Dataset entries
===
Lemma same_but_heap c cl s : same_but c s (set_heap (<[c := cl]> (w_heap s)) s).
Proof. split_and!; try done. cbn. by rewrite delete_insert_eq. Qed.

Lemma same_but_trans c s1 s2 s3 : same_but c s1 s2 → same_but c s2 s3 → same_but c s1 s3.
Proof. intros (? & ? & ? & ?) (? & ? & ? & ?). split_and!; congruence. Qed.

(** The buffers given to [WriteFile] for the client [c], in a record of calls *)
Definition written_by (c : positive) (r : wsysrec) : option (list ascii) :=
  match r with
  | WRec call _ =>
     match call with
     | WWriteFile _ bs (OvWrite c') => if decide (c' = c) then Some bs else None
     | _ => None
     end
  end.
Definition submitted (c : positive) (t : list wsysrec) : list (list ascii) := omap (written_by c) t.
Arguments submitted : simpl never.

Lemma submitted_snoc c t r :
  submitted c (t ++ [r]) = submitted c t ++ match written_by c r with Some bs => [bs] | None => [] end.
Proof. unfold submitted. rewrite omap_app. cbn. by destruct (written_by c r). Qed.

(** The rest of the first message, handed to [WriteFile] unless a write is under
    way *)
Definition starts (w : bool) (msgs : list cbuf) (ptr : Z) : list (list ascii) :=
  match msgs with
  | m :: _ => if w then [] else [drop (Z.to_nat ptr) (cstr m)]
  | [] => []
  end.

(** [try_write] starts a write if there is something to send and none is under way. *)
Lemma wp_try_write c cl w msgs ptr Q E s :
  w_heap s !! c = Some cl → cd_kind (cl_write cl) = WRITEOP → wb_rep (cl_writebuf cl) w msgs ptr →
  (w = true → msgs ≠ []) →
  (∀ s', writes_of c msgs ptr s' → same_but c s s' →
     submitted c (w_trace s') = submitted c (w_trace s) ++ starts w msgs ptr → Q tt s') →
  wp (try_write c) Q E s.
Proof.
  intros Hc Hk Hwb Hw HQ. unfold try_write. apply wp_bind. eapply wp_client_at; [done|].
  rewrite (has_write_data_rep _ _ _ _ Hwb).
  assert (can_write (cl_writebuf cl) = negb w) as ->.
  { unfold can_write. by destruct Hwb as (-> & _). }
  destruct (bool_decide (msgs ≠ []) && negb w) eqn:Eb.
  - apply andb_true_iff in Eb as [Hne Hnw]. apply bool_decide_eq_true in Hne.
    apply negb_true_iff in Hnw. subst w. destruct msgs as [|m ms]; [done|].
    destruct (prepare_write_rep _ _ _ _ Hwb) as (buf & size & b & Hp & Hb & _ & _ & Hbuf).
    apply wp_bind. eapply wp_lift_ok; [done|]. apply wp_bind. eapply wp_win_set_writebuf; [done|].
    apply wp_bind, wp_wcall. intros r w' _. apply wp_ret, HQ.
    + eexists. split; [cbn; apply lookup_insert_eq|]. split; [done|].
      rewrite bool_decide_true by done. done.
    + apply same_but_heap.
    + cbn [w_trace set_world set_heap]. rewrite submitted_snoc. cbn. rewrite decide_True by done.
      by rewrite Hbuf.
  - apply wp_ret, HQ; [|by split_and!|].
    2:{ destruct msgs, w; cbn; rewrite ?app_nil_r; try done. }
    exists cl. split; [done|]. split; [done|].
    destruct w; [by rewrite bool_decide_true by auto|].
    cbn in Eb. rewrite andb_true_r in Eb. by rewrite Eb.
Qed.

(** Queueing a message *)
Lemma wp_win_queue_write c msgs ptr m Q E s :
  writes_of c msgs ptr s → message_ok m → 2 * Z.of_nat (length msgs) ≤ alloc_max →
  (∀ s', writes_of c (msgs ++ [m]) ptr s' → same_but c s s' →
     submitted c (w_trace s') =
       submitted c (w_trace s) ++ starts (bool_decide (msgs ≠ [])) (msgs ++ [m]) ptr → Q tt s') →
  wp (queue_write c m) Q E s.
Proof.
  intros (cl & Hc & Hk & Hwb) Hm Hroom HQ. unfold queue_write. apply wp_bind.
  eapply wp_client_at; [done|]. destruct (push_write_data_rep _ _ _ _ m Hwb Hm) as [Hor Hok].
  destruct (Hok Hroom) as [b Hpush]. rewrite Hpush in Hor. cbn in Hor.
  apply wp_bind. eapply wp_lift_ok; [done|]. apply wp_bind. eapply wp_win_set_writebuf; [done|].
  eapply wp_try_write; [apply lookup_insert_eq|done|done| |].
  - intros _. by destruct msgs.
  - intros s' Hs' Hsame Hsub. apply HQ; [done| |exact Hsub]. eapply same_but_trans; [apply same_but_heap|done].
Qed.

(** The completion of a write of [n] bytes *)
Lemma wp_write_done c key m ms ptr n Q E s :
  writes_of c (m :: ms) ptr s → 0 ≤ n ≤ Z.of_nat (length (cstr m)) - ptr →
  (∀ s' msgs' ptr', writes_of c msgs' ptr' s' → same_but c s s' →
     (length msgs' ≤ S (length ms))%nat →
     pending msgs' ptr' = drop (Z.to_nat n) (pending (m :: ms) ptr) →
     submitted c (w_trace s') = submitted c (w_trace s) ++ starts false msgs' ptr' → Q tt s') →
  wp (handle_io c key true n (OvWrite c)) Q E s.
Proof.
  intros (cl & Hc & Hk & Hwb) Hn HQ. unfold handle_io, conn_kind. apply wp_bind, wp_bind.
  eapply wp_client_at; [done|]. apply wp_ret. rewrite Hk. cbn [Z.eqb READOP WRITEOP].
  apply wp_bind. eapply wp_client_at; [done|].
  destruct (have_written_rep _ _ _ _ n Hwb Hn) as (b & msgs' & ptr' & Hhw & Hb & Hl & Hp).
  apply wp_bind. eapply wp_lift_ok; [done|]. apply wp_bind. eapply wp_win_set_writebuf; [done|].
  eapply wp_try_write; [apply lookup_insert_eq|done|done|done|].
  intros s' Hs' Hsame Hsub. eapply HQ; [done| |done|done|exact Hsub].
  eapply same_but_trans; [apply same_but_heap|done].
Qed.

(** ** The bytes a client receives *)

(** What happens to the connection of a client: the server queues a message, or
    the write under way completes, after at most [k] bytes. *)
Inductive io_op :=
  | IoQueue (m : cbuf)
  | IoDone (k : Z).

(** The operating system sends the bytes that were given to [WriteFile]: [d]
    writes of the client are complete, and the one under way is the next buffer
    in the record of the calls.  Returns the bytes transmitted and the number of
    completed writes. *)
Fixpoint io_run (c : positive) (key : Z) (d : nat) (ops : list io_op)
  : M (wstate W) (list ascii * nat) :=
  match ops with
  | [] => mret ([], d)
  | IoQueue m :: ops => _ ← queue_write c m; io_run c key d ops
  | IoDone k :: ops =>
     t ← gets w_trace;
     match submitted c t !! d with
     | Some bs =>
        let n := Z.max 0 (Z.min k (Z.of_nat (length bs))) in
        _ ← handle_io c key true n (OvWrite c);
        '(out, d) ← io_run c key (S d) ops;
        mret (take (Z.to_nat n) bs ++ out, d)
     | None => io_run c key d ops
     end
  end.

Definition queued (ops : list io_op) : list cbuf :=
  ops ≫= λ o, match o with IoQueue m => [m] | IoDone _ => [] end.

(** [d] writes are complete; the rest of the first pending message is being
    written. *)
Definition under_way (c : positive) (d : nat) (msgs : list cbuf) (ptr : Z) s : Prop :=
  ∃ old, length old = d ∧ submitted c (w_trace s) = old ++ starts false msgs ptr.

Lemma under_way_queue c d msgs ptr m s s' :
  under_way c d msgs ptr s →
  submitted c (w_trace s') =
    submitted c (w_trace s) ++ starts (bool_decide (msgs ≠ [])) (msgs ++ [m]) ptr →
  under_way c d (msgs ++ [m]) ptr s'.
Proof.
  intros (old & Hd & Hold) Hs. exists old. split; [done|]. rewrite Hs, Hold, <- app_assoc.
  destruct msgs as [|m0 ms]; [done|]. rewrite bool_decide_true by done. cbn. done.
Qed.

Lemma under_way_done c d m ms ptr msgs' ptr' s s' :
  under_way c d (m :: ms) ptr s →
  submitted c (w_trace s') = submitted c (w_trace s) ++ starts false msgs' ptr' →
  under_way c (S d) msgs' ptr' s'.
Proof.
  intros (old & Hd & Hold) Hs. exists (old ++ [drop (Z.to_nat ptr) (cstr m)]).
  split; [rewrite length_app; cbn; lia|]. rewrite Hs, Hold. by rewrite <- !app_assoc.
Qed.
===
== WHAT TO PRODUCE ==
Could you retype exactly the lines above, starting at the line that contains "let n := Z.max" and ending at the line that contains "intros (old & Hd & Hold) Hs. exists (old", and nothing more?

== RESULT FOR THIS TASK ==
        let n := Z.max 0 (Z.min k (Z.of_nat (length bs))) in
        _ ← handle_io c key true n (OvWrite c);
        '(out, d) ← io_run c key (S d) ops;
        mret (take (Z.to_nat n) bs ++ out, d)
     | None => io_run c key d ops
     end
  end.

Definition queued (ops : list io_op) : list cbuf :=
  ops ≫= λ o, match o with IoQueue m => [m] | IoDone _ => [] end.

(** [d] writes are complete; the rest of the first pending message is being
    written. *)
Definition under_way (c : positive) (d : nat) (msgs : list cbuf) (ptr : Z) s : Prop :=
  ∃ old, length old = d ∧ submitted c (w_trace s) = old ++ starts false msgs ptr.

Lemma under_way_queue c d msgs ptr m s s' :
  under_way c d msgs ptr s →
  submitted c (w_trace s') =
    submitted c (w_trace s) ++ starts (bool_decide (msgs ≠ [])) (msgs ++ [m]) ptr →
  under_way c d (msgs ++ [m]) ptr s'.
Proof.
  intros (old & Hd & Hold) Hs. exists old. split; [done|]. rewrite Hs, Hold, <- app_assoc.
  destruct msgs as [|m0 ms]; [done|]. rewrite bool_decide_true by done. cbn. done.
Qed.

Lemma under_way_done c d m ms ptr msgs' ptr' s s' :
  under_way c d (m :: ms) ptr s →
  submitted c (w_trace s') = submitted c (w_trace s) ++ starts false msgs' ptr' →
  under_way c (S d) msgs' ptr' s'.
Proof.
  intros (old & Hd & Hold) Hs. exists (old ++ [drop (Z.to_nat ptr) (cstr m)]).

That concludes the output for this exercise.